Most chorangiomas are not clinically significant, i.e. they do not have an adverse effect on placental function.

Complications

Large or multiple chorioangiomas may lead to complication. The complications are polyhydramnios, preterm labour, hemolytic anemia, fetal cardiomegaly, fetal thrombocytopenia, intrauterine growth retardation, preeclampsia, abruption of placenta and congenital anomalies.

Pathogenesis

The origin of chorioangioma is from primitive chorionic mesenchyme. It develops when the blood vessels and stroma undergo rapid proliferation independent of the surrounding tissue. Based on histological features, chorioangioma is classified by Marchetti into three types:
  • Cellular type : This type is immature and contains mostly cellular elements packed compactly.
  • Angiomatous type : This is the most common type of choriocarcinoma. It is distinguished by the presence of numerous small blood vessels.
  • Degenerative type : This is the mature type with degenerative changes.
Each type is believed to represent a phase of tumor development. Chorioangioma has no malignant potential.

Diagnosis

Most chorioangiomas are asymptomatic. They are generally picked up in second trimester scan. Chorioangioma is seen as a hypo- or hyperechoic circumscribed mass that is distinct from the placenta at gray-scale US examination.
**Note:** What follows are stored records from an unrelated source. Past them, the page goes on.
Lemma np_max_repeat (k : R) (n : nat) : (0 < n)%nat -> np_max (repeat k n) = k.
Proof.
  destruct n as [| n]; [lia |]. intros _. simpl.
  induction n as [| n IH]; simpl; [reflexivity |].
  assert (E : Rmax k k = k) by (unfold Rmax; destruct (Rle_dec k k); reflexivity).
  rewrite E. exact IH.
Qed.

Lemma rms_repeat (k : R) (n : nat) :
  (0 < n)%nat -> 0 <= k -> sqrt (np_mean (np_square (repeat k n))) = k.
Proof.
  intros Hn Hk. rewrite np_square_repeat, np_mean_repeat by assumption.
  now apply sqrt_square.
Qed.

Lemma weighted_average_repeat (k : R) (n : nat) :
  (0 < n)%nat -> 0 <= k -> weighted_average (repeat k n) = k.
Proof.
  intros Hn Hk. assert (Hn' : 0 < INR n) by now apply lt_0_INR.
  destruct (Rle_dec k 0) as [Hz | Hz].
  - rewrite weighted_average_nonpos.
    + now apply np_mean_repeat.
    + rewrite np_sum_repeat. nra.
  - assert (Hs : 0 < np_sum (repeat k n)) by (rewrite np_sum_repeat; nra).
    rewrite weighted_average_pos by assumption.
    rewrite np_square_repeat, !np_sum_repeat.
    unfold Rdiv. rewrite Rinv_mult.
    transitivity (k * (INR n * / INR n) * (k * / k)); [ring |].
    rewrite !Rinv_r by lra. ring.
Qed.

Lemma interpolate_constant (c : Controller) (m : string) (w : list R) (k : R) :
  min_current c <= 0 <= max_current c ->
  w <> [] ->
  (forall raw, In raw w -> process_current c raw = k) ->
  interpolate_current_window (set_interpolation_method m c) w = k.
Proof.
  intros H Hne Hk.
  assert (Hn : (0 < length w)%nat) by (destruct w; [congruence | simpl; lia]).
  assert (Hk0 : 0 <= k).
  { destruct w as [| x w]; [congruence |].
    rewrite <- (Hk x) by (left; reflexivity).
    now apply process_current_bounded. }
  rewrite interpolate_nonempty by assumption. cbv zeta.
  rewrite (map_constant _ k w Hk), energy_is_mean_square.
  rewrite rms_repeat, np_mean_repeat, np_max_repeat, weighted_average_repeat
    by assumption.
  repeat match goal with
         | |- context [if ?t then _ else _] => destruct t
         end; lra.
Qed.

(** ** EnergyEquivalent against RMS *)

Lemma sum_of_squares_fold (x : list R) :
  fold_right (fun xi acc => xi * xi + acc) 0 x = np_sum (np_square x).
Proof.
  induction x as [| xi x IH]; simpl; [reflexivity |]. now rewrite IH.
Qed.

Lemma process_current_30 : process_current init (-30) = 10.
Proof.
  unfold process_current. rewrite Rltb_true by lra.
  rewrite Rabs_left by lra. simpl. unfold Rmax, Rmin.
  destruct (Rle_dec 40 _); destruct (Rle_dec 0 _); lra.
Qed.

(** C9: on a non-empty window the [energy_equiv] branch returns the
    square root of the sum of the squared processed samples over their
    number, which is what the [rms] branch returns; on the processed
    samples 10, 10, 10 (raw -30 under the settings of [__init__]) it
    returns 10. *)
Theorem energy_equivalent_equals_rms (c : Controller) (current_slice : list R) :
  current_slice <> [] ->
  interpolate_current_window
    (set_interpolation_method "energy_equiv" c) current_slice
  = energy_equivalent_spec (map (process_current c) current_slice)
  /\ interpolate_current_window
       (set_interpolation_method "energy_equiv" c) current_slice
     = interpolate_current_window
         (set_interpolation_method "rms" c) current_slice
  /\ map (process_current init) [-30; -30; -30] = [10; 10; 10]
  /\ interpolate_current_window
       (set_interpolation_method "energy_equiv" init) [-30; -30; -30] = 10.
Proof.
  intros Hne. split; [| split; [| split]].
  - rewrite interpolate_nonempty by assumption. simpl.
    unfold energy_equivalent_spec. now rewrite sum_of_squares_fold.
  - rewrite !interpolate_nonempty by assumption. simpl.
    now rewrite energy_is_mean_square.
  - simpl. now rewrite !process_current_30.
  - apply interpolate_constant.
    + simpl. lra.
    + discriminate.
    + intros raw Hraw. simpl in Hraw.
      destruct Hraw as [<- | [<- | [<- | []]]]; apply process_current_30.
Qed.

Lemma energy_equivalent_equals_rms_witness :
  interpolate_current_window
    (set_interpolation_method "energy_equiv" init) [-12; 7; -45]
  = interpolate_current_window (set_interpolation_method "rms" init) [-12; 7; -45].
Proof.
  assert (N : [-12; 7; -45] <> []) by discriminate.
  exact (proj1 (proj2 (energy_equivalent_equals_rms init [-12; 7; -45] N))).
Defined.

(** ** The measurement cache *)

(** Evaluation of a closed run: the model is computed with the operations
    of [R] left alone, and each comparison met is settled by arithmetic. *)
Ltac compute_run :=
  cbv -[Rplus Rminus Rmult Rdiv Rinv Ropp Rabs Rmax Rmin IZR INR Rltb Rleb
        sqrt Rlt Rle].

Ltac settle :=
  simpl; unfold Rmax, Rmin, Rabs;
  repeat match goal with
         | |- context [Rle_dec ?x ?y] => destruct (Rle_dec x y)
         | |- context [Rcase_abs ?x] => destruct (Rcase_abs x)
         end;
  lra.

Ltac decide_R :=
  match goal with
  | |- context [Rltb ?a ?b] =>
    first [ rewrite (Rltb_true a b) by settle
          | rewrite (Rltb_false a b) by settle ]
  | |- context [Rleb ?a ?b] =>
    first [ rewrite (Rleb_true a b) by settle
          | rewrite (Rleb_false a b) by settle ]
  end.

Ltac run := compute_run; repeat (decide_R; compute_run).

Lemma safe_measure_cases (c : Controller) (e : Env) :
  forall measured c' e',
    safe_measure c e = (measured, c', e') ->
    (c' = c /\ measured = (last_valid_voltage c, last_valid_current c))
    \/ (instrument c = true
        /\ measurement_interval c <= clock e - last_measurement_time c
        /\ exists voltage current e1,
             poll_voltage e = (Some voltage, e1)
             /\ clock e1 - clock e <= 5
             /\ poll_current e1 = (Some current, e')
             /\ 0 <= voltage <= 50 /\ 0 <= current <= 50
             /\ measured = (voltage, current)
             /\ cache c' = (voltage, current, Some (clock e'))
             /\ last_measurement_time c' = clock e').
Proof.
  intros measured c' e'. unfold safe_measure.
  assert (Same : forall (x z : Env) (y : R * R),
            (last_valid_voltage c, last_valid_current c, c, x) = (y, c', z) ->
            c' = c /\ y = (last_valid_voltage c, last_valid_current c)).
  { intros x y z H. inversion H; subst. split; reflexivity. }
  destruct (instrument c) eqn:Hi; cbn [negb].
  2: { intros H. left. eapply Same, H. }
  destruct (Rltb (clock e - last_measurement_time c) (measurement_interval c))
    eqn:Hrate.
  { intros H. left. eapply Same, H. }
  apply Rltb_spec_false in Hrate.
  destruct (poll_voltage e) as [voltage e1] eqn:Hv.
  destruct (Rltb 5 (clock e1 - clock e)) eqn:Hlong.
  { intros H. left. eapply Same, H. }
  apply Rltb_spec_false in Hlong.
  destruct (poll_current e1) as [current e2] eqn:Hc.
  destruct voltage as [voltage |]; [| intros H; left; eapply Same, H].
  destruct current as [current |]; [| intros H; left; eapply Same, H].
  destruct (Rleb 0 voltage) eqn:H1; cbn [andb];
    [| intros H; left; eapply Same, H].
  destruct (Rleb voltage 50) eqn:H2; cbn [andb];
    [| intros H; left; eapply Same, H].
  destruct (Rleb 0 current) eqn:H3; cbn [andb];
    [| intros H; left; eapply Same, H].
  destruct (Rleb current 50) eqn:H4; cbn [andb];
    [| intros H; left; eapply Same, H].
  apply Rleb_spec in H1, H2, H3, H4.
  intros H; inversion H; subst. right.
  split; [reflexivity |]. split; [exact Hrate |].
  exists voltage, current, e1. repeat split; try assumption; try reflexivity.
Qed.
(** * ZPL2 label builder (zpl/label.py): a shallow embedding

    The Python class [Label] accumulates a ZPL2 command stream in the
    string attribute [code].  Every method is modelled as a computation
    over the label object that either returns a value or raises; an
    exception leaves the object as it was when the exception was raised,
    which is what a caller catching it observes.

    Modelling conventions.
    - Python [str] is [string]; one [ascii] is one character, so the
      development speaks about ASCII text.
    - Lengths given in millimetres (and [dpmm]) are exact rationals [Q]:
      Python ints are covered exactly, Python floats as long as the
      products involved are exact.  Quantities that the source only ever
      formats with [%i] or [%s] and documents as dots or counts are [Z].
      The one division of the module, the proportional height
      [float(h)/w*width], is computed in IEEE 754 double precision, as
      Python does.
    - Optional arguments whose default is [None] are [option]s; Python
      truthiness is spelled out ([None], [0] and the empty string are
      falsy). *)

From Stdlib Require Import ZArith QArith Qround String Ascii List Bool
  DecimalString Lia.
From Stdlib Require Floats.SpecFloat.
Import ListNotations.

Local Open Scope string_scope.
Local Open Scope Z_scope.

(** ** Python primitives used by the module *)

Module Py.

Inductive exn : Type :=
| AssertionError (msg : string)
| ValueError (msg : string)
| TypeError (msg : string)
| ZeroDivisionError (msg : string)
| OverflowError (msg : string)
| UnboundLocalError (msg : string)
| Exception (msg : string)
| LibraryError (msg : string).

(** The two error kinds of the specification. *)
Definition is_InvalidArgument (e : exn) : bool :=
  match e with
  | AssertionError _ | ValueError _ => true
  | _ => false
  end.

Definition is_Unsupported (e : exn) : bool :=
  match e with
  | Exception _ => true
  | _ => false
  end.

(** Truthiness. *)
Definition truthy_num (q : Q) : bool := negb (Qnum q =? 0).
Definition truthy_int (z : Z) : bool := negb (z =? 0).
Definition truthy_str (s : string) : bool :=
  match s with
  | EmptyString => false
  | String _ _ => true
  end.
Definition truthy_opt {A : Type} (t : A -> bool) (o : option A) : bool :=
  match o with
  | None => false
  | Some a => t a
  end.

(** [int(x)], also what [%i] does to a float: truncation toward zero. *)
Definition int_ (q : Q) : Z := Z.quot (Qnum q) (Z.pos (Qden q)).

(** [math.ceil(x)]. *)
Definition ceil (q : Q) : Z := Qceiling q.

(** [str(n)] for an int, also [%i] and [%s] of an int. *)
Definition str_of_int (z : Z) : string := NilZero.string_of_int (Z.to_int z).

(** [%i] of a number given in millimetres times dots. *)
Definition fmt_i (q : Q) : string := str_of_int (int_ q).

(** [%c] of a [str]: exactly one character, otherwise [TypeError]. *)
Definition fmt_c (s : string) : exn + string :=
  match s with
  | String c EmptyString => inr s
  | _ => inl (TypeError "%c requires int or char")
  end.

(** [len(s)]. *)
Definition len (s : string) : Z := Z.of_nat (String.length s).

(** *** Python floats: IEEE 754 binary64, rounding to nearest even *)

Definition float : Type := SpecFloat.spec_float.
Definition float_prec : Z := 53.
Definition float_emax : Z := 1024.

(** [float(n)] for an int: the nearest double.  (Ints beyond the float
    range, which make Python raise, come out as an infinity.) *)
Definition float_of_int (z : Z) : float :=
  SpecFloat.binary_normalize float_prec float_emax z 0 false.

(** [x / y] for a non-zero [y], and [x * y]. *)
Definition float_div (x y : float) : float :=
  SpecFloat.SFdiv float_prec float_emax x y.

Definition float_mul (x y : float) : float :=
  SpecFloat.SFmul float_prec float_emax x y.

(** The double that stands for a number given as a rational: the
    correctly rounded quotient, which is the number itself for an int
    below 2^53 and for a float. *)
Definition float_of_num (q : Q) : float :=
  float_div (float_of_int (Qnum q)) (float_of_int (Z.pos (Qden q))).

Definition is_finite (x : float) : bool :=
  match x with
  | SpecFloat.S754_zero _ | SpecFloat.S754_finite _ _ _ => true
  | _ => false
  end.

(** The number a finite float denotes. *)
Definition float_value (x : float) : Q :=
  match x with
  | SpecFloat.S754_finite s m e =>
      let v := if 0 <=? e then inject_Z (Z.pos m * 2 ^ e)
               else Z.pos m # Z.to_pos (2 ^ (- e)) in
      if s then Qopp v else v
  | _ => 0%Q
  end.

(** [int(x)] for a float. *)
Definition int_of_float (x : float) : exn + Z :=
  match x with
  | SpecFloat.S754_infinity _ =>
      inl (OverflowError "cannot convert float infinity to integer")
  | SpecFloat.S754_nan =>
      inl (ValueError "cannot convert float NaN to integer")
  | _ => inr (int_ (float_value x))
  end.

(** [sub in s] for two strings: substring containment. *)
Fixpoint str_in (sub s : string) : bool :=
  String.prefix sub s
  || match s with
     | EmptyString => false
     | String _ s' => str_in sub s'
     end.

(** [x in [a, b, ...]] for a list of strings. *)
Definition list_in (x : string) (l : list string) : bool :=
  existsb (String.eqb x) l.

(** [s[:n]] and [s[n:]] for [0 <= n]. *)
Fixpoint take (n : nat) (s : string) : string :=
  match n, s with
  | S n', String c s' => String c (take n' s')
  | _, _ => EmptyString
  end.

Fixpoint drop (n : nat) (s : string) : string :=
  match n, s with
  | S n', String _ s' => drop n' s'
  | _, _ => s
  end.

(** *** The fragment of [re] the module uses

    Character classes are lists of inclusive ranges; [+] is only ever
    applied to a class.  [rmatch r bos s k] tries every way of matching
    [r] at the front of [s] ([bos]: no character consumed so far) and
    hands the rest to [k]. *)

Inductive regex : Type :=
| Eps
| Bol
| Eol
| Chr (c : ascii)
| Cls (ranges : list (ascii * ascii))
| PlusCls (ranges : list (ascii * ascii))
| Cat (r1 r2 : regex)
| Alt (r1 r2 : regex)
| Opt (r : regex).

Definition in_class (c : ascii) (ranges : list (ascii * ascii)) : bool :=
  existsb (fun r => (nat_of_ascii (fst r) <=? nat_of_ascii c)%nat
                    && (nat_of_ascii c <=? nat_of_ascii (snd r))%nat) ranges.

Fixpoint lit (s : string) : regex :=
  match s with
  | EmptyString => Eps
  | String c s' => Cat (Chr c) (lit s')
  end.

Fixpoint star_cls (ranges : list (ascii * ascii)) (k : string -> bool)
  (s : string) : bool :=
  k s
  || match s with
     | EmptyString => false
     | String c s' => in_class c ranges && star_cls ranges k s'
     end.

Fixpoint rmatch (r : regex) (bos : bool) (s : string)
  (k : bool -> string -> bool) {struct r} : bool :=
  match r with
  | Eps => k bos s
  | Bol => bos && k bos s
  | Eol =>
      match s with
      | EmptyString => k bos s
      | String "010"%char EmptyString => k bos s
      | _ => false
      end
  | Chr c =>
      match s with
      | String c' s' => Ascii.eqb c c' && k false s'
      | EmptyString => false
      end
  | Cls ranges =>
      match s with
      | String c s' => in_class c ranges && k false s'
      | EmptyString => false
      end
  | PlusCls ranges =>
      match s with
      | String c s' => in_class c ranges && star_cls ranges (k false) s'
      | EmptyString => false
      end
  | Cat r1 r2 => rmatch r1 bos s (fun bos' s' => rmatch r2 bos' s' k)
  | Alt r1 r2 => rmatch r1 bos s k || rmatch r2 bos s k
  | Opt r1 => rmatch r1 bos s k || k bos s
  end.

(** [re.match(r, s)] as a truth value: [r] matches at the start of [s]. *)
Definition re_match (r : regex) (s : string) : bool :=
  rmatch r true s (fun _ _ => true).

End Py.

Import Py.

(** ** The label object *)

Record Label : Type := mkLabel {
  height : Q;
  width : Q;
  dpmm : Q;
  code : string
}.

Definition set_code (self : Label) (c : string) : Label :=
  {| height := height self; width := width self; dpmm := dpmm self;
     code := c |}.

(** Methods: the object is threaded, an exception keeps the object as
    it is at that point. *)
Definition M (A : Type) : Type := Label -> Label * (exn + A).

Definition ret {A : Type} (a : A) : M A := fun self => (self, inr a).

Definition raise {A : Type} (e : exn) : M A := fun self => (self, inl e).

Definition bind {A B : Type} (m : M A) (f : A -> M B) : M B :=
  fun self =>
    match m self with
    | (self', inr a) => f a self'
    | (self', inl e) => (self', inl e)
    end.

Notation "x <- m ;; k" := (bind m (fun x => k))
  (at level 61, m at next level, right associativity).
Notation "m ;; k" := (bind m (fun _ => k))
  (at level 61, right associativity).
Large lesions may contain fibrous septa. It is seen protruding into the amniotic cavity near the insertion of the cord. Doppler examination shows anechoic cystic areas, with pulsatile flow in spectral analysis. Some chorioangiomas may be solid masses, and may not be identifiable in gray-scale imaging. Therefore, the investigation of choice is Colour Doppler, which also distinguishes it from placental hematoma.
They can also be detected with MRI.
Histologically, chorioangiomas consist of abundant vascular channels and may be cellular.

Management

is recommended for chorioangioma as majority of them are asymptomatic. Large tumors are monitored with ultrasonogram every 1–2 weeks. In case of maternal or foetal complications, possible interventions are serial foetal transfusions, fetoscopic laser coagulation of vessels supplying the tumor, endoscopic surgical devascularization and chemosclerosis using absolute alcohol.

Prognosis

Large chorioangiomas with decreased echogenicity, decreased tumor volume and decreased blood flow in colour doppler images are may undergo spontaneous infarction. When chorioangiomas have deceased blood flow, fetal hemodynamics and clinical outcome are found to be improved.

Epidemiology

It is the most common tumor of the placenta. Chorioangiomas over the size of 5 cm in diameter are rare, and occur at a rate of 1:3500 to 1:16,000 births. Smaller chorioangiomas are more frequent, with an incidence of 14‑139:10,000 births. However, many small chorioangiomas may not be sonologically visible and hence go unreported. In a clinical study, more than half of all tumors were discovered only by histological techniques.

History

Chorioangioma was first described by Clarke in 1798.